The problem, I came to find, was I simply didn't recognize the patterns in front of me. I was struggling not just with another developer's implementation, but also with the basic pattern itself. Two books, in particular helped me to get unstuck:
- YDKJS: Scopes & Closures (Kyle Simpson)
- JavaScript Patterns (Stoyan Stefanov)
The YDKJS series is invaluable. Yes, I sometimes had to wade knee deep through a swamp of technical nitpicks that likely would never be an issue for me, but the payoff was a bunch of light bulb, "eureka" moments. Suddenly I went from knowing nothing to having a clear understanding.
I clearly remember studying his module example. I generally understood it, but there were a couple details that stumped me. I memorized it and practiced repeatedly coding it out. I'd go for a walk around my office building contemplating it. On a car ride home, everything snapped into clear focus. I pulled over, coded it the module pattern again and ran a bunch of tests. I now understood.
Now that recognized this module pattern, I thought back to the dependency injection pattern used by AngularJS ("Angular 1").

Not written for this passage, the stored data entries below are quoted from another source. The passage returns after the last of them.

(* ===== verification/Balancer.v ===== *)
(** * The load balancer of the kernel: [bpf/kmesh/workload/include]

    How a connection to a service address is sent to a backend: [frontend.h],
    [service.h], [endpoint.h] and [backend.h], over the maps that the workload
    processor writes.  Each function returns the error number and the context
    with its new destination. *)
From S2P Require Import Prelude GoNet Nets Api Runtime BpfCache BpfCommon.

(** ** Backends ([backend.h]) *)
Definition map_lookup_backend (key : BackendKey) (c : Cache) : option BackendValue := KmBackend c !! key.

Definition waypoint_manager (kmesh_ctx : kmesh_context) (wp_addr : ip_addr) (port : Z) : Z * kmesh_context :=
  let ctx := kc_ctx kmesh_ctx in
  let kmesh_ctx :=
    if user_family ctx =? AF_INET then set_dnat_ip (set_ip4 (ip4 wp_addr) (dnat_ip kmesh_ctx)) kmesh_ctx
    else set_dnat_ip wp_addr kmesh_ctx in
  (0, set_via_waypoint true (set_dnat_port port kmesh_ctx)).

(** The loop of [svc_dnat] over the ports [i], [i + 1], ... of the service. *)
Fixpoint svc_dnat_loop (kmesh_ctx : kmesh_context) (backend_v : BackendValue)
    (service_port target_port : list Z) : Z * kmesh_context :=
  match service_port, target_port with
  | sp :: service_port, tp :: target_port =>
      let ctx := kc_ctx kmesh_ctx in
      if user_port ctx =? sp then
        let kmesh_ctx :=
          if user_family ctx =? AF_INET then set_dnat_ip (set_ip4 (ip4 (bv_Ip backend_v)) (dnat_ip kmesh_ctx)) kmesh_ctx
          else set_dnat_ip (bv_Ip backend_v) kmesh_ctx in
        (0, set_via_waypoint false (set_dnat_port tp kmesh_ctx))
      else svc_dnat_loop kmesh_ctx backend_v service_port target_port
  | _, _ => (- ENOENT, kmesh_ctx)
  end.
Definition svc_dnat (kmesh_ctx : kmesh_context) (backend_v : BackendValue) (service_v : ServiceValue)
    : Z * kmesh_context :=
  svc_dnat_loop kmesh_ctx backend_v (take MaxPortNum (ServicePort service_v)) (take MaxPortNum (TargetPort service_v)).

Definition backend_manager (kmesh_ctx : kmesh_context) (backend_v : BackendValue) (service_id : Z)
    (service_v : ServiceValue) : Z * kmesh_context :=
  if negb (bv_WaypointPort backend_v =? 0)
  then waypoint_manager kmesh_ctx (bv_WaypointAddr backend_v) (bv_WaypointPort backend_v)
  else svc_dnat kmesh_ctx backend_v service_v.

(** ** Endpoints ([endpoint.h]) *)
Definition map_lookup_endpoint (key : EndpointKey) (c : Cache) : option EndpointValue := KmEndpoint c !! key.

Definition endpoint_manager (kmesh_ctx : kmesh_context) (endpoint_v : EndpointValue) (service_id : Z)
    (service_v : ServiceValue) : K (Z * kmesh_context) :=
  backend_v ← kgets (fun k => map_lookup_backend endpoint_v (k_maps k));
  match backend_v with
  | None => mret (- ENOENT, kmesh_ctx)
  | Some backend_v => mret (backend_manager kmesh_ctx backend_v service_id service_v)
  end.

(** ** Services ([service.h]) *)
Definition map_lookup_service (key : ServiceKey) (c : Cache) : option ServiceValue := KmService c !! key.

Definition LB_POLICY_RANDOM : Z := 0.
Definition LB_POLICY_STRICT : Z := 1.
Definition LB_POLICY_FAILOVER : Z := 2.

Definition prio_endpoint_count (i : nat) (service_v : ServiceValue) : Z :=
  default 0 (EndpointCount service_v !! i).

Section balancer.
Context `{Helpers}.

(** [bpf_get_prandom_u32() % n + 1], an index of an endpoint of a group of [n];
    [backend_index] and, in [lb_random_handle], [rand_k] are 32 bits wide. *)
Definition draw (n : Z) : K Z :=
  r ← bpf_get_prandom_u32;
  mret (u32 (r mod n + 1)).

Definition lb_random_handle (kmesh_ctx : kmesh_context) (service_id : Z) (service_v : ServiceValue)
    : K (Z * kmesh_context) :=
  if prio_endpoint_count 0 service_v =? 0 then mret (0, kmesh_ctx)
  else
    rand_k ← draw (prio_endpoint_count 0 service_v);
    endpoint_v ← kgets (fun k => map_lookup_endpoint (mkEndpointKey service_id 0 rand_k) (k_maps k));
    match endpoint_v with
    | None => mret (- ENOENT, kmesh_ctx)
    | Some endpoint_v => endpoint_manager kmesh_ctx endpoint_v service_id service_v
    end.

Definition lb_locality_strict_handle (kmesh_ctx : kmesh_context) (service_id : Z) (service_v : ServiceValue)
    : K (Z * kmesh_context) :=
  r ← (if negb (prio_endpoint_count 0 service_v =? 0) then
         backend_index ← draw (prio_endpoint_count 0 service_v);
         endpoint_v ← kgets (fun k => map_lookup_endpoint (mkEndpointKey service_id 0 backend_index) (k_maps k));
         match endpoint_v with
         | Some endpoint_v => endpoint_manager kmesh_ctx endpoint_v service_id service_v
         | None => mret (- ENOENT, kmesh_ctx)
         end
       else mret (- ENOENT, kmesh_ctx));
  let '(ret, kmesh_ctx) := r in
  if negb (ret =? 0) then mret (ret, set_dnat_port 0 (set_dnat_ip zero_ip kmesh_ctx))
  else mret (ret, kmesh_ctx).

(** The loop of [lb_locality_failover_handle] over the groups [i], [i + 1], ... *)
Fixpoint failover_loop (n : nat) (i : Z) (kmesh_ctx : kmesh_context) (service_id : Z) (service_v : ServiceValue)
    : K (Z * kmesh_context) :=
  match n with
  | O => mret (- ENOENT, kmesh_ctx)
  | S n =>
      if prio_endpoint_count (Z.to_nat i) service_v =? 0
      then failover_loop n (i + 1) kmesh_ctx service_id service_v
      else
        backend_index ← draw (prio_endpoint_count (Z.to_nat i) service_v);
        endpoint_v ← kgets (fun k => map_lookup_endpoint (mkEndpointKey service_id i backend_index) (k_maps k));
        match endpoint_v with
        | None => mret (- ENOENT, kmesh_ctx)
        | Some endpoint_v => endpoint_manager kmesh_ctx endpoint_v service_id service_v
        end
  end.
Definition lb_locality_failover_handle (kmesh_ctx : kmesh_context) (service_id : Z) (service_v : ServiceValue)
    : K (Z * kmesh_context) := failover_loop PrioCount 0 kmesh_ctx service_id service_v.

Definition service_manager (kmesh_ctx : kmesh_context) (service_id : Z) (service_v : ServiceValue)
    : K (Z * kmesh_context) :=
  if negb (ip4 (sv_WaypointAddr service_v) =? 0) && negb (sv_WaypointPort service_v =? 0)
  then mret (waypoint_manager kmesh_ctx (sv_WaypointAddr service_v) (sv_WaypointPort service_v))
  else if LbPolicy service_v =? LB_POLICY_RANDOM then lb_random_handle kmesh_ctx service_id service_v
  else if LbPolicy service_v =? LB_POLICY_STRICT then lb_locality_strict_handle kmesh_ctx service_id service_v
  else if LbPolicy service_v =? LB_POLICY_FAILOVER then lb_locality_failover_handle kmesh_ctx service_id service_v
  else mret (- EINVAL, kmesh_ctx).

(** ** Frontends ([frontend.h]) *)
Definition map_lookup_frontend (key : FrontendKey) (c : Cache) : option FrontendValue := KmFrontend c !! key.

Definition frontend_manager (kmesh_ctx : kmesh_context) (frontend_v : FrontendValue) : K (Z * kmesh_context) :=
  service_v ← kgets (fun k => map_lookup_service frontend_v (k_maps k));
  match service_v with
  | Some service_v => service_manager kmesh_ctx frontend_v service_v
  | None =>
      backend_v ← kgets (fun k => map_lookup_backend frontend_v (k_maps k));
      match backend_v with
      | None => mret (- ENOENT, kmesh_ctx)
      | Some backend_v =>
          if negb (bv_WaypointPort backend_v =? 0)
          then mret (waypoint_manager kmesh_ctx (bv_WaypointAddr backend_v) (bv_WaypointPort backend_v))
          else mret (0, kmesh_ctx)
      end
  end.

(** ** The hooks ([cgroup_sock.c]) *)
Definition sock_traffic_control (kmesh_ctx : kmesh_context) : K (Z * kmesh_context) :=
  let ctx := kc_ctx kmesh_ctx in
  let frontend_k :=
    if family ctx =? AF_INET then set_ip4 (ip4 (orig_dst_addr kmesh_ctx)) zero_ip
    else if family ctx =? AF_INET6 then
      let orig_dst_addr := orig_dst_addr kmesh_ctx in
      if is_ipv4_mapped_addr orig_dst_addr then V4_MAPPED_REVERSE orig_dst_addr else orig_dst_addr
    else zero_ip in
  frontend_v ← kgets (fun k => map_lookup_frontend frontend_k (k_maps k));
  match frontend_v with
  | None => mret (- ENOENT, kmesh_ctx)
  | Some frontend_v => frontend_manager kmesh_ctx frontend_v
  end.

Definition set_original_dst_info (kmesh_ctx : kmesh_context) : K Z :=
  let ctx := kc_ctx kmesh_ctx in
  storage ← storage_get_create;
  match storage with
  | None => mret 0
  | Some s =>
      let via := if kc_via_waypoint kmesh_ctx then true else via_waypoint s in
      let '(set, tuple) :=
        if (family ctx =? AF_INET) && negb (has_set_ip s) then
          (true, set_v4_dport (u16 (user_port ctx)) (set_v4_daddr (ip4 (orig_dst_addr kmesh_ctx)) (sk_tuple s)))
        else if (family ctx =? AF_INET6) && negb (has_set_ip s) then
          (true, set_v6_dport (u16 (user_port ctx)) (set_v6_daddr (orig_dst_addr kmesh_ctx) (sk_tuple s)))
        else (has_set_ip s, sk_tuple s) in
      storage_put (mkStorage (connect_ns s) (last_report_ns s) (direction s) (connect_success s) via
        (has_encoded s) set tuple);;
      mret 0
  end.

Definition observe_on_pre_connect : K unit :=
  storage ← storage_get_create;
  match storage with
  | None => mret tt
  | Some s =>
      now ← bpf_ktime_get_ns;
      storage_put (mkStorage now (last_report_ns s) (direction s) (connect_success s) (via_waypoint s)
        (has_encoded s) (has_set_ip s) (sk_tuple s))
  end.

(** What a hook ends with: it lets the call proceed, or has handed over to
    another program. *)
Inductive hook_end : Type :=
  | CGROUP_SOCK_OK
  | TailCall (index : Z).

Definition SET_CTX_ADDRESS4 (ctx : bpf_sock_addr) (addr : ip_addr) (port : Z) : bpf_sock_addr :=
  if user_family ctx =? AF_INET then set_user_port port (set_user_ip4 (ip4 addr) ctx) else ctx.
Definition SET_CTX_ADDRESS6 (ctx : bpf_sock_addr) (addr : ip_addr) (port : Z) : bpf_sock_addr :=
  if user_family ctx =? AF_INET6 then set_user_port port (set_user_ip6 addr ctx) else ctx.

Definition TAIL_CALL_CONNECT4_INDEX : Z := 0.
Definition TAIL_CALL_CONNECT6_INDEX : Z := 1.

(** The program goes on when the call fails; [run_hook] makes the call. *)
Definition kmesh_workload_tail_call (ctx : bpf_sock_addr) (index : Z) : K (bpf_sock_addr * hook_end) :=
  fails ← ask tail_call_fails;
  mret (ctx, if fails : bool then CGROUP_SOCK_OK else TailCall index).

(** The context that the hooks of a v4 socket start with. *)
Definition kctx4 (ctx : bpf_sock_addr) : kmesh_context :=
  mkKctx ctx (set_ip4 (user_ip4 ctx) zero_ip) (set_ip4 (user_ip4 ctx) zero_ip) (user_port ctx) false.
Definition kctx6 (ctx : bpf_sock_addr) : kmesh_context :=
  mkKctx ctx (user_ip6 ctx) (user_ip6 ctx) (user_port ctx) false.

(** Whether the hook leaves the call alone: a command of the CNI plugin, or a
    namespace that is not managed. *)
Definition skips (kmesh_ctx : kmesh_context) : K bool :=
  cmd ← handle_kmesh_manage_process kmesh_ctx;
  if cmd : bool then mret true
  else
    enabled ← is_kmesh_enabled (kc_ctx kmesh_ctx);
    mret (negb enabled).

Definition cgroup_connect4_prog (ctx : bpf_sock_addr) : K (bpf_sock_addr * hook_end) :=
  let kmesh_ctx := kctx4 ctx in
  skip ← skips kmesh_ctx;
  if skip : bool then mret (ctx, CGROUP_SOCK_OK)
  else if user_port ctx =? bpf_htons 53 then
    backend_v ← kgets (fun k => map_lookup_backend 0 (k_maps k));
    match backend_v with
    | None => mret (ctx, CGROUP_SOCK_OK)
    | Some backend_v =>
        let kmesh_ctx := set_dnat_ip (set_ip4 (ip4 (bv_Ip backend_v)) (dnat_ip kmesh_ctx)) kmesh_ctx in
        err ← set_original_dst_info kmesh_ctx;
        if negb (err =? 0) then mret (ctx, CGROUP_SOCK_OK)
        else mret (set_user_ip4 (ip4 (bv_Ip backend_v)) ctx, CGROUP_SOCK_OK)
    end
  else if negb (protocol ctx =? IPPROTO_TCP) then mret (ctx, CGROUP_SOCK_OK)
  else
    observe_on_pre_connect;;
    r ← sock_traffic_control kmesh_ctx;
    let '(ret, kmesh_ctx) := r in
    if negb (ret =? 0) then mret (ctx, CGROUP_SOCK_OK)
    else
      ret ← set_original_dst_info kmesh_ctx;
      if negb (ret =? 0) then mret (ctx, CGROUP_SOCK_OK)
      else
        let ctx := SET_CTX_ADDRESS4 ctx (dnat_ip kmesh_ctx) (dnat_port kmesh_ctx) in
        if kc_via_waypoint kmesh_ctx then kmesh_workload_tail_call ctx TAIL_CALL_CONNECT4_INDEX
        else mret (ctx, CGROUP_SOCK_OK).

Definition cgroup_connect6_prog (ctx : bpf_sock_addr) : K (bpf_sock_addr * hook_end) :=
  let kmesh_ctx := kctx6 ctx in
  skip ← skips kmesh_ctx;
  if skip : bool then mret (ctx, CGROUP_SOCK_OK)
  else if negb (protocol ctx =? IPPROTO_TCP) then mret (ctx, CGROUP_SOCK_OK)
  else
    observe_on_pre_connect;;
    r ← sock_traffic_control kmesh_ctx;
    let '(ret, kmesh_ctx) := r in
    if negb (ret =? 0) then mret (ctx, CGROUP_SOCK_OK)
    else
      ret ← set_original_dst_info kmesh_ctx;
      if negb (ret =? 0) then mret (ctx, CGROUP_SOCK_OK)
      else
        let kmesh_ctx :=
          if is_ipv4_mapped_addr (user_ip6 ctx) && negb (is_ipv4_mapped_addr (dnat_ip kmesh_ctx))
          then set_dnat_ip (V4_MAPPED_TO_V6 (dnat_ip kmesh_ctx)) kmesh_ctx else kmesh_ctx in
        let ctx := SET_CTX_ADDRESS6 ctx (dnat_ip kmesh_ctx) (dnat_port kmesh_ctx) in
        if kc_via_waypoint kmesh_ctx then kmesh_workload_tail_call ctx TAIL_CALL_CONNECT6_INDEX
        else mret (ctx, CGROUP_SOCK_OK).

(** *** Tail calls

    [LoadSockConn] enters the two connect programs in the map of tail calls, so
    a connection that was sent to a waypoint goes through the same program
    again, with the waypoint as its destination.  The kernel refuses a tail
    call past the limit, and the program then ends. *)
Definition KmCgrTailcall (index : Z) : option (bpf_sock_addr -> K (bpf_sock_addr * hook_end)) :=
  if index =? TAIL_CALL_CONNECT4_INDEX then Some cgroup_connect4_prog
  else if index =? TAIL_CALL_CONNECT6_INDEX then Some cgroup_connect6_prog
  else None.

Fixpoint run_hook (budget : nat) (prog : bpf_sock_addr -> K (bpf_sock_addr * hook_end)) (ctx : bpf_sock_addr)
    : K bpf_sock_addr :=
  r ← prog ctx;
  match r with
  | (ctx, CGROUP_SOCK_OK) => mret ctx
  | (ctx, TailCall index) =>
      match budget, KmCgrTailcall index with
      | S budget, Some prog => run_hook budget prog ctx
      | _, _ => mret ctx
      end
  end.

(** The hooks of [connect], with the tail calls they make: the destination that
    the socket ends up with. *)
Definition hook_connect4 : bpf_sock_addr -> K bpf_sock_addr := run_hook MAX_TAIL_CALL_CNT cgroup_connect4_prog.
Definition hook_connect6 : bpf_sock_addr -> K bpf_sock_addr := run_hook MAX_TAIL_CALL_CNT cgroup_connect6_prog.

Definition bpf_redirect_dns_send (ctx : bpf_sock_addr) : K (bpf_sock_addr * hook_end) :=
  let kmesh_ctx := kctx4 ctx in
  skip ← skips kmesh_ctx;
  if skip : bool then mret (ctx, CGROUP_SOCK_OK)
  else if negb (user_port ctx =? bpf_htons 53) then mret (ctx, CGROUP_SOCK_OK)
  else
    backend_v ← kgets (fun k => map_lookup_backend 0 (k_maps k));
    match backend_v with
    | None => mret (ctx, CGROUP_SOCK_OK)
    | Some backend_v =>
        ret ← set_original_dst_info kmesh_ctx;
        if negb (ret =? 0) then mret (ctx, CGROUP_SOCK_OK)
        else mret (set_user_ip4 (ip4 (bv_Ip backend_v)) ctx, CGROUP_SOCK_OK)
    end.

Definition bpf_restore_dns_recv (ctx : bpf_sock_addr) : K (bpf_sock_addr * hook_end) :=
  let kmesh_ctx := kctx4 ctx in
  skip ← skips kmesh_ctx;
  if skip : bool then mret (ctx, CGROUP_SOCK_OK)
  else if negb (user_port ctx =? bpf_htons 53) then mret (ctx, CGROUP_SOCK_OK)
  else
    backend_v ← kgets (fun k => map_lookup_backend 0 (k_maps k));
    match backend_v with
    | None => mret (ctx, CGROUP_SOCK_OK)
    | Some _ =>
        storage ← storage_get_create;
        match storage with
        | None => mret (ctx, CGROUP_SOCK_OK)
        | Some s => mret (set_user_ip4 (v4_daddr (sk_tuple s)) ctx, CGROUP_SOCK_OK)
        end
    end.
End balancer.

Then I revisited Stefanov's book, which confounded me in my early days of learning JS. I sat at my new favorite coffee shop and started flipping pages. I actually understood what was in front of me. Then I saw his observer pattern, memorized it, practiced it. There was a mixin function that I later came to recognize as a precursor to the ES6 Object.assign().
// mix-in pattern
function mixin (objParent, objChild) {
for (let prop in objParent) {
if (objParent.hasOwnProperty(prop) && typeof objParent[prop] === 'function') {
objChild[prop] = objParent[prop];
}
}
}
I love that I've had the time to step through the progressions. Much of my learning started with ES5 patterns. This was helpful in understanding what the new ES6 features were trying to solve.
Next up to understand: Currying, partial applications, functional programming (& ES6 versions it all).